This? Well, this was a fucking nightmare. The ring didn’t even budge.
After dressing and going back to my room, I tried again.
And again.
And again.
No dice.
“You had a good night last night?” Cadence asks, pulling me out of my head.
I bet she senses it was craptastic—which is saying a lot—and is needling me to test my mood.
“Just awesome.” The ring bumps the wall, shooting pain into my swollen finger. I gnash my molars and curse under my breath.
“. . . no longer use gloves for paper, only photographs,” Cadence is saying as we walk through the archival room arcing around the mechanism of the astronomical antiquity.
The glass walls are thick, and yet the slow, steady ticks of the turning crown wheel penetrate them.
I cock an eyebrow, having no idea what she just said. “What?”
“You can shed the gloves.”
I shrug, playing off the glove-thing like it’s a personality quirk.
The glass room is cold but warmer than outside.
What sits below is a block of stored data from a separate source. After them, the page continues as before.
(* ===== verification/AssocShutdown.v ===== *)
(** * Graceful shutdown

    [Association::shutdown] on one end, SHUTDOWN, SHUTDOWN ACK and SHUTDOWN
    COMPLETE on the wire.  The end that was asked closes; the end that asked
    stops its timer, sends nothing more, but never leaves SHUTDOWN-SENT. *)

From stdpp Require Import base list gmap numbers strings sets.
From Stdlib Require Import ZArith Lia ZifyBool.
From S2P Require Import Prelude Bytes Util Params Chunks ChunksRoundtrip Packet PayloadQueue PayloadRun PendingQueue OutboundQueue.
From S2P Require Import ReassemblyQueue Shared Stream Monad Timer Config Association AssocReset AssocRecv AssocSend AssocControl.
From S2P Require Import AssocFrame AssocMachine AssocHandshake AssocSack AssocReliable AssocWire.

(** Nothing is in flight and nothing but new data waits to be sent. *)
Record idle (a : Association) : Prop := mk_idle {
  id_addressed : addressed a;
  id_point : uN 32 (cumulative_tsn_ack_point a);
  id_control : control_queue a = [];
  id_flight : chunk_map (flight a) = ∅;
  id_pending : pristine (pending (outbound_queue a));
  id_reset : active_reconfig a = None;
  id_ack : ack_state a ≠ AckImmediate;
  id_fast : will_retransmit_fast a = false;
  id_forward : will_send_forward_tsn a = false;
}.

(** What polling an idle end may touch before it comes to the shutdown packets. *)
Definition still (a a' : Association) : Prop :=
  ∃ q t, a' = a <| outbound_queue := q |> <| advanced_peer_tsn_ack_point := t |> ∧
    pending q = pending (outbound_queue a) ∧ inflight q = flight a.

#[export] Instance still_refl : Reflexive still.
Proof. intros a. exists (outbound_queue a), (advanced_peer_tsn_ack_point a). split_and!; [by destruct a|done..]. Qed.
#[export] Instance still_trans : Transitive still.
Proof.
  intros a ? ? (q & t & -> & H1 & H2) (q' & t' & -> & H3 & H4). exists q', t'.
  split_and!; [done|by etrans; [exact H3|exact H1]|by etrans; [exact H4|exact H2]].
Qed.

Lemma looked_still a a' : looked a a' → still a a'.
Proof.
  intros (q & -> & ? & ?). exists q, (advanced_peer_tsn_ack_point a). split_and!; [by destruct a|done..].
Qed.

Lemma still_idle a a' : still a a' → idle a → idle a'.
Proof.
  intros (q & t & -> & Ep & Ei) []. constructor; try done.
  - change (chunk_map (inflight q) = ∅). by rewrite Ei.
  - change (pristine (pending q)). by rewrite Ep.
Qed.

Lemma idle_steadfast a : idle a → steadfast a.
Proof. intros []. constructor; [done|]. intros t c Hc. by rewrite id_flight0 in Hc. Qed.

Lemma idle_get a t : idle a → oq_get (outbound_queue a) t = None.
Proof. intros Ha. unfold oq_get, pq_get. fold (flight a). by rewrite (id_flight _ Ha). Qed.

(** ** Polling *)

Section Poll.
Context {I : MapIter} {B : BufApi} (crc : Bytes → u32) (now : Instant).

Lemma control_empty raws a :
  control_queue a = [] → active_reconfig a = None → gather_outbound_control_packets crc raws now a = ROk raws a.
Proof.
  intros Hq Hr. unfold gather_outbound_control_packets, restart_reconfig_timer. run. rewrite Hq. cbn [drain_control]. run.
  change (active_reconfig (a <| control_queue := [] |> <| control_queue := [] |>)) with (active_reconfig a).
  rewrite Hr, bool_decide_true by done. cbn [negb]. f_equal. destruct a. cbn in *. by subst.
Qed.

Lemma control_idle raws a : idle a → gather_outbound_control_packets crc raws now a = ROk raws a.
Proof. intros Ha. apply control_empty; apply Ha. Qed.

Lemma retransmit_idle raws a : idle a →
  holds False (gather_data_packets_to_retransmit crc raws now) (λ r a', r = raws ∧ still a a') (λ _ _, False) a.
Proof.
  intros Ha. unfold gather_data_packets_to_retransmit, get_data_packets_to_retransmit. do 2 apply holds_bind.
  eapply holds_mono; [by apply expire_inflight_steadfast, idle_steadfast| |done].
  intros _ a' Hl%looked_still. pose proof (still_idle _ _ Hl Ha) as Ha'.
  apply holds_bind, holds_gets, holds_bind. unfold inflight_fuel, pending_fuel. rewrite Nat.add_succ_r. cbn [retransmit_loop].
  apply holds_bind, holds_self. rewrite (idle_get _ _ Ha'). apply holds_ret. cbn [mark_retransmitted].
  apply holds_bind, holds_ret, holds_bind, holds_self, holds_ret.
  apply holds_lift; [by intros r [= <-]|done|by intros []].
Qed.

Lemma fast_idle raws a : idle a →
  holds False (gather_outbound_fast_retransmission_packets crc raws now) (λ r a', r = raws ∧ still a a') (λ _ _, False) a.
Proof.
  intros Ha. unfold gather_outbound_fast_retransmission_packets. apply holds_bind.
  eapply holds_mono; [by apply expire_inflight_steadfast, idle_steadfast| |done].
  intros _ a' Hl%looked_still. apply holds_bind, holds_self. rewrite (id_fast _ (still_idle _ _ Hl Ha)). by apply holds_ret.
Qed.

Lemma sack_idle raws a : idle a → gather_outbound_sack_packets crc raws a = ROk raws a.
Proof. intros Ha. unfold gather_outbound_sack_packets. run. by rewrite bool_decide_false by apply (id_ack _ Ha). Qed.

Lemma advance_idle a : idle a →
  holds False advance_peer_tsn_ack_point
    (λ _ a', still a a' ∧ (advanced_peer_tsn_ack_point a' = advanced_peer_tsn_ack_point a ∨
                           advanced_peer_tsn_ack_point a' = cumulative_tsn_ack_point a')) (λ _ _, False) a.
Proof.
  intros Ha. unfold advance_peer_tsn_ack_point. apply holds_bind, holds_modify, holds_bind, holds_self.
  set (a1 := if sna32lt _ _ then _ else _).
  assert (still a a1 ∧ (advanced_peer_tsn_ack_point a1 = advanced_peer_tsn_ack_point a ∨
    advanced_peer_tsn_ack_point a1 = cumulative_tsn_ack_point a1)) as [Hs Hp].
  { unfold a1. destruct (sna32lt _ _); [|split; [reflexivity|by left]]. split; [|by right].
    exists (outbound_queue a), (cumulative_tsn_ack_point a). split_and!; [by destruct a|done..]. }
  clearbody a1. pose proof (still_idle _ _ Hs Ha) as Ha1.
  destruct (length _) as [|n]; cbn [skip_abandoned]; apply holds_bind, holds_self;
    (assert (∀ t, is_abandoned (outbound_queue a1) t = false) as -> by
       (intros t; unfold is_abandoned; pose proof (idle_get a1 t Ha1) as E; unfold oq_get in E; by rewrite E)); by apply holds_ret.
Qed.

Lemma forward_idle raws a : idle a →
  holds False (gather_outbound_forward_tsn_packets crc raws) (λ r a', r = raws ∧ still a a') (λ _ _, False) a.
Proof.
  intros Ha. unfold gather_outbound_forward_tsn_packets. apply holds_bind, holds_self, holds_bind.
  eapply (holds_mono _ _ (λ _ a', still a a') _ (λ _ _, False)); [| |done].
  - apply holds_when; intros _; [|reflexivity]. apply holds_bind.
    eapply holds_mono; [by apply advance_idle| |done]. intros _ a1 [Hs Hp]. apply holds_modify.
    replace (_ && _) with false; [done|]. symmetry. apply andb_false_iff.
    destruct Hp as [->| ->]; [left|right]; apply sna32gt_irrefl.
  - intros _ a1 Hs. apply holds_bind, holds_self. rewrite (id_forward _ (still_idle _ _ Hs Ha)). by apply holds_ret.
Qed.

(** Everything a poll sends before the shutdown packets, while the association is shutting down. *)
Lemma shutdown_prefix a (f : list Bytes → AM (list Bytes * bool)) Q :
  idle a → (∀ a', still a a' → holds False (f []) Q (λ _ _, False) a') →
  holds False
    (raw_packets ← gather_data_packets_to_retransmit crc [] now;
     raw_packets ← gather_outbound_fast_retransmission_packets crc raw_packets now;
     raw_packets ← gather_outbound_sack_packets crc raw_packets;
     raw_packets ← gather_outbound_forward_tsn_packets crc raw_packets;
     f raw_packets) Q (λ _ _, False) a.
Proof.
  intros Ha Hf. apply holds_bind. eapply holds_mono; [by apply retransmit_idle| |done]. intros ? a1 [-> H1].
  pose proof (still_idle _ _ H1 Ha) as Ha1. apply holds_bind. eapply holds_mono; [by apply fast_idle| |done].
  intros ? a2 [-> H2]. pose proof (still_idle _ _ H2 Ha1) as Ha2. apply holds_bind. unfold holds at 1.
  rewrite (sack_idle _ _ Ha2). apply holds_bind. eapply holds_mono; [by apply forward_idle| |done].
  intros ? a3 [-> H3]. apply Hf. by do 2 (etrans; [eassumption|]).
Qed.
End Poll.

Section Shutdown.
Context {I : MapIter} {IL : MapIterLaws I} {B : BufApi} {BL : BufLaws B} (crc : Bytes → u32) (Hcrc : ∀ b, uN 32 (crc b)).
Context (fresh_cookie : Bytes).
They must have had it specially outfitted not too long ago. Everything that isn’t glass is white metal, from the floor to the ceiling to the three long curved tables to the shelves.
Cadence tucks her hands into the sleeves of her turtleneck. “So, what is it you’d like to see?”
For starters, what’s underneath that bulky sweater. I clear my throat. “Two things, actually. The history of the Clover Council—”
“Quatrefoil Council.” Her mouth pinches as though she’s pissed I muddled the name.
“—and whatever you’ve got on a magical ring with a red stone.”
A faint frown touches her brow. “That’s very specific.”
“I’m a very unambiguous man.”
“You’re the exact opposite of unambiguous.”
“Not when it comes to what I want.” I take a step toward her, going for my well-oiled intimidation technique.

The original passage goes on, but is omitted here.